In base ai documenti si sa bene che l’artista amava dipingere dal modello, ossia con persone presenti nel suo studio, vi era inoltre l’aspetto della luce e della luminosità; che l’artista riusciva a cogliere molto bene. In particolar modo attraverso la luce che veniva dall’alto.   Che fa pensare che l’artista ponesse delle lanterne legate a delle corde che regolavano l’altezza della luminosità. Che poi faceva riflettere con degli specchi.

Grazie alle nuove ricerche scientifiche che analizzano in maniera approfondita le tele eseguite da Caravaggio si deduce la tecnica esecutoria che ha permesso all’artista di creare delle opere cosi straordinarie.

Del resto come sappiamo l’artista non ha lasciato scritti a riguardo la tecnica di esecuzione dei dipinti; pertanto sono attraverso l’analisi approfondita dei raggi X di evincono alcuni aspetti che all’occhio umano sfuggono.

La tecnica di pittorica di Caravaggio

Come sappiamo la grandissima parte dei suoi dipinti sono su tela, eccetto uno che è un dipinto ad olio su muro presso il casino dell’Aurora di Roma. La tela di Caravaggio prevalentemente erano di lino ed avevano circa 12 fili di lino per ogni centimetro quadrato.

La preparazione è scura, grassa: una mestica ad olio e pigmento composto perlopiù da terre con aggiunta di biacca e gesso ed avolte anche la sabbia. Questa mestica fungeva in un certo qual modo da fondo e sfondo. Un fondo scuro dove poi al di sopra veniva posto l’impasto ed il colore o una leggera velatura; come anche veniva lasciata a vista senza sovra posizione di colore.

Una volta organizzato lo sfondo venivano fissati i punti cardinale della tela attraverso un piccolo chiodo o ago che incidevano la tela. Per fissare la posa del modello, in tal modo l’artista si poteva orientare qualora  il modello non fosse presente.Anche perché sappiamo bene che la recluta dei modelli e modelle di Caravaggio facessero parte della prostituzione romana dell’epoca e non sempre potevano essere disponibili…

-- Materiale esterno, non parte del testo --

(* ===== verification/Batcher.v ===== *)
(** * The worker ([archive.rs], [Batcher])

    [step] is one event of the system: a producer's frame, the stop signal, an
    answer the worker was awaiting, or the worker running to its next await. A
    state carries ghost lists of what was accepted, delivered, lost and sent
    twice, which no step reads. *)

From S2P Require Import Prelude F64 Model Source Wire Cache Archive.
Import Sample.
Local Open Scope Z_scope.

(** ** State *)

(** The watch channel the stop signal comes through: nothing sent; sent and not
    yet seen; seen; or its sender gone, which [changed] reports every time. *)
Inductive Stop := StopIdle | StopSent | StopSeen | StopGone.

Definition stop_ready (s : Stop) : bool :=
  match s with StopSent | StopGone => true | _ => false end.
Definition stop_changed (s : Stop) : Stop :=
  match s with StopSent => StopSeen | s => s end.

(** What the frames being taken off the queue are for. *)
Inductive Purpose :=
  | Spill            (** [drain_queue_to_cache] from [spill_if_queue_filling] *)
  | AfterFailure     (** the same, from [fail] *)
  | LastFlush.       (** [shutdown_flush] *)

Inductive Pc :=
  | Top
  | Connecting
  | Draining
  | DrainWriting (frames : list Cached)
  | Receiving
  | Filling (batch : list Sample)
  | KeepingAlive
  | Writing (batch : list Sample)
  | Closing (e : SinkError) (batch : list Sample)
  | Taking (taken : list Sample) (why : Purpose)
  | Waiting
  | FlushWriting (remaining : list Sample)
  | FlushClosing
  | Done.

(** The settings a batcher is built from. *)
Record Conf := MkConf { batch_size : nat; flush_threshold : f64 }.

(** Bookkeeping for the theorems: frames the queue took, frames the sink stored,
    frames [cache_batch] counted as dropped, frames delivered but left in the
    cache by a failed removal, and whether the cache ever failed to be read. *)
Record Ghost := MkGhost {
  accepted : list Sample;
  stored : list Sample;
  lost : list Sample;
  resent : list Sample;
  unread : bool
}.

Section Batcher.
Context {C : Type} `{FrameCache C}.

Record State := MkState {
  prod : Producer;
  stop : Stop;
  cache : C;
  connected : bool;
  sink_down : bool;
  draining_cache : bool;
  pc : Pc;
  ghost : Ghost
}.

Definition set_pc (p : Pc) (s : State) : State :=
  MkState (prod s) (stop s) (cache s) (connected s) (sink_down s) (draining_cache s) p (ghost s).
Definition set_cache (c : C) (s : State) : State :=
  MkState (prod s) (stop s) c (connected s) (sink_down s) (draining_cache s) (pc s) (ghost s).
Definition set_draining (b : bool) (s : State) : State :=
  MkState (prod s) (stop s) (cache s) (connected s) (sink_down s) b (pc s) (ghost s).
Definition set_link (c d : bool) (s : State) : State :=
  MkState (prod s) (stop s) (cache s) c d (draining_cache s) (pc s) (ghost s).
Definition set_stop (v : Stop) (s : State) : State :=
  MkState (prod s) v (cache s) (connected s) (sink_down s) (draining_cache s) (pc s) (ghost s).
Definition set_prod (p : Producer) (s : State) : State :=
  MkState p (stop s) (cache s) (connected s) (sink_down s) (draining_cache s) (pc s) (ghost s).
Definition set_ghost (g : Ghost) (s : State) : State :=
  MkState (prod s) (stop s) (cache s) (connected s) (sink_down s) (draining_cache s) (pc s) g.

Definition set_queue (q : Queue) (s : State) : State :=
  let p := prod s in
  set_prod (MkProducer q (counters p) (last_bucket p) (last_full_log p) (closed_reported p) (log p)) s.
Definition set_counters (c : Counters) (s : State) : State :=
  let p := prod s in
  set_prod (MkProducer (queue p) c (last_bucket p) (last_full_log p) (closed_reported p) (log p)) s.

Definition ghost_stored (l : list Sample) (s : State) : State :=
  let g := ghost s in set_ghost (MkGhost (accepted g) (stored g ++ l) (lost g) (resent g) (unread g)) s.
Definition ghost_lost (l : list Sample) (s : State) : State :=
  let g := ghost s in set_ghost (MkGhost (accepted g) (stored g) (lost g ++ l) (resent g) (unread g)) s.
Definition ghost_resent (l : list Sample) (s : State) : State :=
  let g := ghost s in set_ghost (MkGhost (accepted g) (stored g) (lost g) (resent g ++ l) (unread g)) s.
Definition ghost_unread (s : State) : State :=
  let g := ghost s in set_ghost (MkGhost (accepted g) (stored g) (lost g) (resent g) true) s.
Definition ghost_accepted (l : list Sample) (s : State) : State :=
  let g := ghost s in set_ghost (MkGhost (accepted g ++ l) (stored g) (lost g) (resent g) (unread g)) s.

(** ** The operations *)

(** [report]. *)
Definition report (s : State) : State :=
  let '(r, c) := count (cache s) in
  set_counters (set_reported (counters (prod s)) (connected s)
    (match r with Ok n => n | Err _ => 0 end)) (set_cache c s).

(** [written(n)], at [now] in Unix milliseconds. *)
Definition written_frames (now : Z) (n : nat) (s : State) : State :=
  let c := add_written (counters (prod s)) (Z.of_nat n) in
  set_counters (if (0 <? n)%nat then set_last_ack c now else c) s.

Definition queue_finished (s : State) : bool :=
  let q := queue (prod s) in
  q_closed q && match items q with [] => true | _ => false end.

(** Store a batch on disk, or count it dropped. *)
Definition cache_batch (batch : list Sample) (s : State) : State :=
  if is_full (cache s) then
    ghost_lost batch (set_counters (add_dropped (counters (prod s)) (Z.of_nat (length batch))) s)
  else
    match append batch (cache s) with
    | (Ok n, c) => set_counters (add_cached (counters (prod s)) (Z.of_nat n)) (set_cache c s)
    | (Err _, c) =>
        ghost_lost batch
          (set_counters (add_dropped (counters (prod s)) (Z.of_nat (length batch))) (set_cache c s))
    end.

(** [drain_queue_to_cache], once the frames are off the queue. *)
Definition cache_chunks (cf : Conf) (taken : list Sample) (s : State) : State :=
  foldl (λ s chunk, cache_batch chunk s) s (chunks (batch_size cf) taken).

(** [spill_if_queue_filling]'s test. *)
Definition queue_filling (cf : Conf) (q : Queue) : bool :=
  if f64_ge (F64 0 0) (flush_threshold cf) then false
  else
    let '(size, cap) := depth q in
    f64_ge (f64_div (of_Z (Z.of_nat size)) (of_Z (Z.of_nat cap))) (flush_threshold cf).

(** After the spill: connect first, or drain. *)
Definition after_spill (s : State) : State :=
  set_pc (if connected s then Draining else Connecting) s.

(** [fail], up to its [close]. *)
Definition fail (e : SinkError) (batch : list Sample) (s : State) : State :=
  set_pc (Closing e batch) s.

(** [fail] after the sink closed, up to taking the queue. *)
Definition failed (e : SinkError) (batch : list Sample) (s : State) : State :=
  let is_closed := match e with Closed _ => true | Failed _ => false end in
  let s := set_link false (sink_down s || negb is_closed) s in
  let s := match batch with [] => s | _ => cache_batch batch s end in
  set_pc (if is_closed then Top else Taking [] AfterFailure) s.

(** [drain_cache] up to its write, or to the [Ok(false)] that goes on to the
    queue. *)
Definition drain_cache (cf : Conf) (s : State) : State :=
  let '(r, c0) := count (cache s) in
  let pending := match r with Ok n => n | Err _ => 1 end in
  let s := set_cache c0 s in
  if negb (draining_cache s) && (pending =? 0) then set_pc Receiving s
  else
    match oldest (batch_size cf) (cache s) with
    | (Err _, c) => set_pc Receiving (ghost_unread (set_cache c s))
    | (Ok [], c) =>
        let s := set_cache c s in
        set_pc Receiving
          (if draining_cache s
           then set_cache (reset (cache s)).2 (set_draining false s)
           else s)
    | (Ok frames, c) => set_pc (DrainWriting frames) (set_draining true (set_cache c s))
    end.

(** How much of a batch the sink stored. *)
Definition delivered_of (len : nat) (r : result WriteError ()) : nat :=
  match r with Ok _ => len | Err e => delivered e end.

(** [drain_cache] after its write. *)
Definition drained (now : Z) (frames : list Cached) (r : result WriteError ()) (s : State) : State :=
  let n := delivered_of (length frames) r in
  let sent := take n frames in
  let '(rm, c) := remove sent (cache s) in
  let s := set_cache c (ghost_stored (sample <$> sent) s) in
  let s := match rm with Ok _ => s | Err _ => ghost_resent (sample <$> sent) s end in
  let s := written_frames now n s in
  let s := set_counters (add_recovered (counters (prod s)) (Z.of_nat n)) s in
  match r with Ok _ => set_pc Top s | Err e => fail (cause e) [] s end.

(** [run] once [next_batch] returned. *)
Definition batch_ready (batch : list Sample) (s : State) : State :=
  match batch with
  | [] => set_pc (if queue_finished s then Taking [] LastFlush else KeepingAlive) s
  | _ => set_pc (Writing batch) s
  end.

(** [run] after writing a batch. *)
Definition wrote (now : Z) (batch : list Sample) (r : result WriteError ()) (s : State) : State :=
  let n := delivered_of (length batch) r in
  let s := written_frames now n (ghost_stored (take n batch) s) in
  match r with Ok _ => set_pc Top s | Err e => fail (cause e) (drop n batch) s end.

(** [next_batch]'s [select!], its stop branch first. *)
Definition receive (s : State) : option State :=
  let q := queue (prod s) in
  if stop_ready (stop s) then
    let s := set_stop (stop_changed (stop s)) s in
    let q := close_queue q in
    match try_recv q with
    | Some (x, q) => Some (set_pc (Filling [x]) (set_queue q s))
    | None => Some (batch_ready [] (set_queue q s))
    end
  else
    match try_recv q with
    | Some (x, q) => Some (set_pc (Filling [x]) (set_queue q s))
    | None => if q_closed q then Some (batch_ready [] s) else None
    end.

(** [next_batch]'s [try_recv] loop, one turn. *)
Definition fill (cf : Conf) (batch : list Sample) (s : State) : State :=
  if (length batch <? batch_size cf)%nat then
    match try_recv (queue (prod s)) with
    | Some (x, q) => set_pc (Filling (batch ++ [x])) (set_queue q s)
    | None => batch_ready batch s
    end
  else batch_ready batch s.

(** [wait_to_retry]'s [select!], its stop branch. *)
Definition wait_stopped (s : State) : option State :=
  if stop_ready (stop s) then
    let s := set_stop (stop_changed (stop s)) s in
    Some (set_pc (Taking [] LastFlush) (set_queue (close_queue (queue (prod s))) s))
  else None.

(** [shutdown_flush] once the queue is taken. *)
Definition flush_unsent (unflushed : list Sample) (s : State) : State :=
  set_pc FlushClosing (match unflushed with [] => s | _ => cache_batch unflushed s end).

Definition shutdown_flush (remaining : list Sample) (s : State) : State :=
  match remaining with
  | [] => set_pc FlushClosing s
  | _ => if connected s then set_pc (FlushWriting remaining) s else flush_unsent remaining s
  end.

Definition flushed (remaining : list Sample) (r : result WriteError ()) (s : State) : State :=
  let n := delivered_of (length remaining) r in
  let s := ghost_stored (take n remaining) s in
  let s := if (0 <? n)%nat then set_counters (add_written (counters (prod s)) (Z.of_nat n)) s else s in
  flush_unsent (drop n remaining) s.

(** [take_queued], one [try_recv], and what follows when the queue is empty. *)
Definition take_queued (cf : Conf) (taken : list Sample) (why : Purpose) (s : State) : State :=
  match try_recv (queue (prod s)) with
  | Some (x, q) => set_pc (Taking (taken ++ [x]) why) (set_queue q s)
  | None =>
      match why with
      | Spill => after_spill (cache_chunks cf taken s)
      | AfterFailure =>
          let s := cache_chunks cf taken s in
          set_pc (if queue_finished s then Taking [] LastFlush else Waiting) s
      | LastFlush => shutdown_flush taken s
      end
  end.

(** ** Events *)

Inductive event :=
  | Frame (now : Z) (x : Sample)      (** a producer calls [enqueue] *)
  | StopSignal                        (** [Running::shutdown] *)
  | StopDropped                       (** the handle was abandoned *)
  | Work                              (** the worker runs to its next await *)
  | Connected (r : SinkResult)
  | Wrote (now : Z) (r : result WriteError ())
  | KeptAlive (r : SinkResult)
  | SinkClosed
  | Timeout                           (** the flush interval passed *)
  | Backoff.                          (** the backoff passed *)

(** A write error names a prefix of the batch. *)
Definition write_fits (len : nat) (r : result WriteError ()) : bool :=
  (delivered_of len r <=? len)%nat.

(** [None] when the event cannot happen in the state. *)
Definition step (cf : Conf) (ev : event) (s : State) : option State :=
  match ev, pc s with
  | Frame now x, _ =>
      let s' := set_prod (enqueue now x (prod s)) s in
      Some (match try_send x (queue (prod s)) with Sent _ => ghost_accepted [x] s' | _ => s' end)
  | StopSignal, _ =>
      match stop s with StopIdle => Some (set_stop StopSent s) | _ => None end
  | StopDropped, _ => Some (set_stop StopGone s)
  | Work, Top =>
      let s := report s in
      Some (if queue_filling cf (queue (prod s)) then set_pc (Taking [] Spill) s else after_spill s)
  | Work, Draining => Some (drain_cache cf s)
  | Work, Receiving => receive s
  | Work, Filling batch => Some (fill cf batch s)
  | Work, Taking taken why => Some (take_queued cf taken why s)
  | Work, Waiting => wait_stopped s
  | Connected (Ok _), Connecting => Some (set_pc Draining (set_link true false s))
  | Connected (Err e), Connecting => Some (fail e [] s)
  | Wrote now r, DrainWriting frames =>
      if write_fits (length frames) r then Some (drained now frames r s) else None
  | Wrote now r, Writing batch =>
      if write_fits (length batch) r then Some (wrote now batch r s) else None
  | Wrote now r, FlushWriting remaining =>
      if write_fits (length remaining) r then Some (flushed remaining r s) else None
  | Timeout, Receiving =>
      if stop_ready (stop s) || q_closed (queue (prod s)) then None
      else match items (queue (prod s)) with [] => Some (batch_ready [] s) | _ => None end
  | KeptAlive (Ok _), KeepingAlive => Some (set_pc Top s)
  | KeptAlive (Err e), KeepingAlive => Some (fail e [] s)
  | SinkClosed, Closing e batch => Some (failed e batch s)
  | SinkClosed, FlushClosing => Some (set_pc Done s)
  | Backoff, Waiting => if stop_ready (stop s) then None else Some (set_pc Top s)
  | _, _ => None
  end.

Fixpoint steps (cf : Conf) (evs : list event) (s : State) : option State :=
  match evs with
  | [] => Some s
  | ev :: evs => match step cf ev s with Some s' => steps cf evs s' | None => None end
  end.

(** ** [channel] *)

Definition conf_of (size : nat) (queue_flush_pct : Z) : Conf :=
  MkConf (size `max` 1) (f64_div (of_Z queue_flush_pct) (of_Z 100)).

Definition channel (c : C) (queue_size : nat) : State :=
  MkState (producer_start (queue_size `max` 1)) StopIdle c false false false Top
    (MkGhost [] [] [] [] false).
End Batcher.
Arguments State C : clear implicits.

Vi è anche da dire;  l’artista non tendeva a disegnare, ma a dipingere direttamente sulla tela, copiando dal vero. Senza passare cosi’ dal disegno su carta o su tela al dipinto finale. L’opera veniva disegnata di getto senza troppi passaggi.

Come organizzare un tour di Caravaggio a Roma

Per creare un buon tour guidato di Caravaggio a Roma, vi possono essere varie alternative; la principale è quella di visitare la mattino la galleria borghese e dopo aver visitato la galleria borghese nella mattinata si visitano nel pomeriggio le chiese cominciando da Santa Maria del Popolo, San Luigi dei Francesi ed infine Sant Agostino.  Questo è il modo migliore, o anche si possono visitare i singoli monumenti ma è chiaro questo comporta tanti ingressi, pertanto occorre organizzare in base alle priorità quali sono i dipinti che si vogliono visitare in relazione ai tempi del visitatore a Roma.